Start of Block

(** What [execute_etl_job] hands to [job.set_metadata]: the dict of a
    microservice extraction, or the note of a source type that is not
    implemented.  [extraction_details] is kept as the sequence of assignments
    [extracted_data[endpoint] = outcome], oldest first; the Python dict is
    what they leave behind, the last outcome of each endpoint. *)
Inductive metadata : Type :=
| Extraction (service_name : string) (endpoints_processed : nat)
    (extraction_details : list (value * gmap string value))
| NotImplemented (type : string)
| NoMetadata.

(** A row of [etl_jobs]. *)
Record ETLJob := Job {
  data_source_id : Z;
  status : string;
  records_processed : nat;
  records_failed : nat;
  start_time : option Z;
  end_time : option Z;
  error_message : option string;
  job_metadata : option metadata
}.

(** What [requests.get] returns: the status code, and what [response.json()]
    gives when it is called. *)
Record response := Response { status_code : Z; json : res value }.

(** What one run of [run_job] reads from outside the process: the answer to
    the request for the endpoint at each position, and the clock. *)
Record env := Env {
  requests_get : nat → string → res response;
  validator_now : nat → nat → Z;
  transformer_clock : nat → DataTransformer.clock;
  utcnow_start : Z;
  utcnow_end : Z;
  utcnow_sync : Z
}.

(** The dict an extraction routine returns. *)
Record extraction_result := Result {
  result_records_processed : nat;
  result_records_failed : nat;
  result_metadata : metadata
}.

(** The local variables of the loop of [_extract_from_microservice]. *)
Record extraction_state := State {
  total_records : nat;
  failed_records : nat;
  extracted_data : list (value * gmap string value)
}.

(** A call [_store_in_warehouse(service_name, endpoint, data)]; the rows it
    adds to [analytics_metrics] are followed in [Warehouse], here the batches
    are. *)
Definition batch : Type := string * value * list value.

(** Whether [_store_in_warehouse] returns on the list the transformation
    gave.  [db = SQLAlchemy()] of [models/database.py] belongs to no
    application: [db.session] and [Model.query] find the database through the
    application context of the thread that uses them and raise [RuntimeError]
    in a thread that has none; [ctx] says whether the calling thread has one.
    [_create_analytics_metrics], called for each record, catches whatever its
    body raises, and its handler calls [db.session.rollback()]: with a context
    the call returns on every batch, without one only on the empty batch. *)
Definition store_batch (ctx : bool) (data : list value) : res unit :=
  match data with
  | [] => Ok tt
  | _ :: _ => if ctx then Ok tt else Raise RuntimeError
  end.

Definition hashable (v : value) : bool :=
  match v with
  | VList _ | VDict _ => false
  | _ => true
  end.

(** [extracted_data[endpoint] = outcome] *)
Definition set_outcome (endpoint : value) (outcome : gmap string value)
    (st : extraction_state) : res extraction_state :=
  if hashable endpoint
  then Ok (State (total_records st) (failed_records st)
                 (extracted_data st ++ [(endpoint, outcome)]))
  else Raise TypeError.

Definition count_failed (st : extraction_state) : extraction_state :=
  State (total_records st) (S (failed_records st)) (extracted_data st).

Definition count_records (n : nat) (st : extraction_state) : extraction_state :=
  State (total_records st + n) (failed_records st) (extracted_data st).

(** [for endpoint in endpoints] and [len(endpoints)]: the elements of a list,
    the characters of a string, the keys of a dict (in the order of the map,
    which is not the order of insertion). *)
Definition iterate (v : value) : res (list value) :=
  match v with
  | VList l => Ok l
  | VStr s => Ok ((λ a, VStr (String a EmptyString)) <$> list_ascii_of_string s)
  | VDict d => Ok ((λ kv, VStr kv.1) <$> map_to_list d)
  | VNone | VBool _ | VInt _ | VFloat _ => Raise TypeError
  end.

Section WithRuntime.
Context `{Runtime}.

(** The handler [except requests.RequestException as e] of the loop. *)
Definition on_request_exception (endpoint : value) (e : exn) (st : extraction_state)
    : res extraction_state :=
  if is_request_exception e
  then set_outcome endpoint
         (<["status" := VStr "connection_error"]> (<["error" := VStr (exn_str e)]> ∅))
         (count_failed st)
  else Raise e.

End of Block

» Brief
Please output the complete data exactly.

» Response
(** What [execute_etl_job] hands to [job.set_metadata]: the dict of a
    microservice extraction, or the note of a source type that is not
    implemented.  [extraction_details] is kept as the sequence of assignments
    [extracted_data[endpoint] = outcome], oldest first; the Python dict is
    what they leave behind, the last outcome of each endpoint. *)
Inductive metadata : Type :=
| Extraction (service_name : string) (endpoints_processed : nat)
    (extraction_details : list (value * gmap string value))
| NotImplemented (type : string)
| NoMetadata.

(** A row of [etl_jobs]. *)
Record ETLJob := Job {
  data_source_id : Z;
  status : string;
  records_processed : nat;
  records_failed : nat;
  start_time : option Z;
  end_time : option Z;
  error_message : option string;
  job_metadata : option metadata
}.

(** What [requests.get] returns: the status code, and what [response.json()]
    gives when it is called. *)
Record response := Response { status_code : Z; json : res value }.

(** What one run of [run_job] reads from outside the process: the answer to
    the request for the endpoint at each position, and the clock. *)
Record env := Env {
  requests_get : nat → string → res response;
  validator_now : nat → nat → Z;
  transformer_clock : nat → DataTransformer.clock;
  utcnow_start : Z;
  utcnow_end : Z;
  utcnow_sync : Z
}.

(** The dict an extraction routine returns. *)
Record extraction_result := Result {
  result_records_processed : nat;
  result_records_failed : nat;
  result_metadata : metadata
}.

(** The local variables of the loop of [_extract_from_microservice]. *)
Record extraction_state := State {
  total_records : nat;
  failed_records : nat;
  extracted_data : list (value * gmap string value)
}.

(** A call [_store_in_warehouse(service_name, endpoint, data)]; the rows it
    adds to [analytics_metrics] are followed in [Warehouse], here the batches
    are. *)
Definition batch : Type := string * value * list value.

(** Whether [_store_in_warehouse] returns on the list the transformation
    gave.  [db = SQLAlchemy()] of [models/database.py] belongs to no
    application: [db.session] and [Model.query] find the database through the
    application context of the thread that uses them and raise [RuntimeError]
    in a thread that has none; [ctx] says whether the calling thread has one.
    [_create_analytics_metrics], called for each record, catches whatever its
    body raises, and its handler calls [db.session.rollback()]: with a context
    the call returns on every batch, without one only on the empty batch. *)
Definition store_batch (ctx : bool) (data : list value) : res unit :=
  match data with
  | [] => Ok tt
  | _ :: _ => if ctx then Ok tt else Raise RuntimeError
  end.

Definition hashable (v : value) : bool :=
  match v with
  | VList _ | VDict _ => false
  | _ => true
  end.

(** [extracted_data[endpoint] = outcome] *)
Definition set_outcome (endpoint : value) (outcome : gmap string value)
    (st : extraction_state) : res extraction_state :=
  if hashable endpoint
  then Ok (State (total_records st) (failed_records st)
                 (extracted_data st ++ [(endpoint, outcome)]))
  else Raise TypeError.

Definition count_failed (st : extraction_state) : extraction_state :=
  State (total_records st) (S (failed_records st)) (extracted_data st).

Definition count_records (n : nat) (st : extraction_state) : extraction_state :=
  State (total_records st + n) (failed_records st) (extracted_data st).

(** [for endpoint in endpoints] and [len(endpoints)]: the elements of a list,
    the characters of a string, the keys of a dict (in the order of the map,
    which is not the order of insertion). *)
Definition iterate (v : value) : res (list value) :=
  match v with
  | VList l => Ok l
  | VStr s => Ok ((λ a, VStr (String a EmptyString)) <$> list_ascii_of_string s)
  | VDict d => Ok ((λ kv, VStr kv.1) <$> map_to_list d)
  | VNone | VBool _ | VInt _ | VFloat _ => Raise TypeError
  end.

Section WithRuntime.
Context `{Runtime}.

(** The handler [except requests.RequestException as e] of the loop. *)
Definition on_request_exception (endpoint : value) (e : exn) (st : extraction_state)
    : res extraction_state :=
  if is_request_exception e
  then set_outcome endpoint
         (<["status" := VStr "connection_error"]> (<["error" := VStr (exn_str e)]> ∅))
         (count_failed st)
  else Raise e.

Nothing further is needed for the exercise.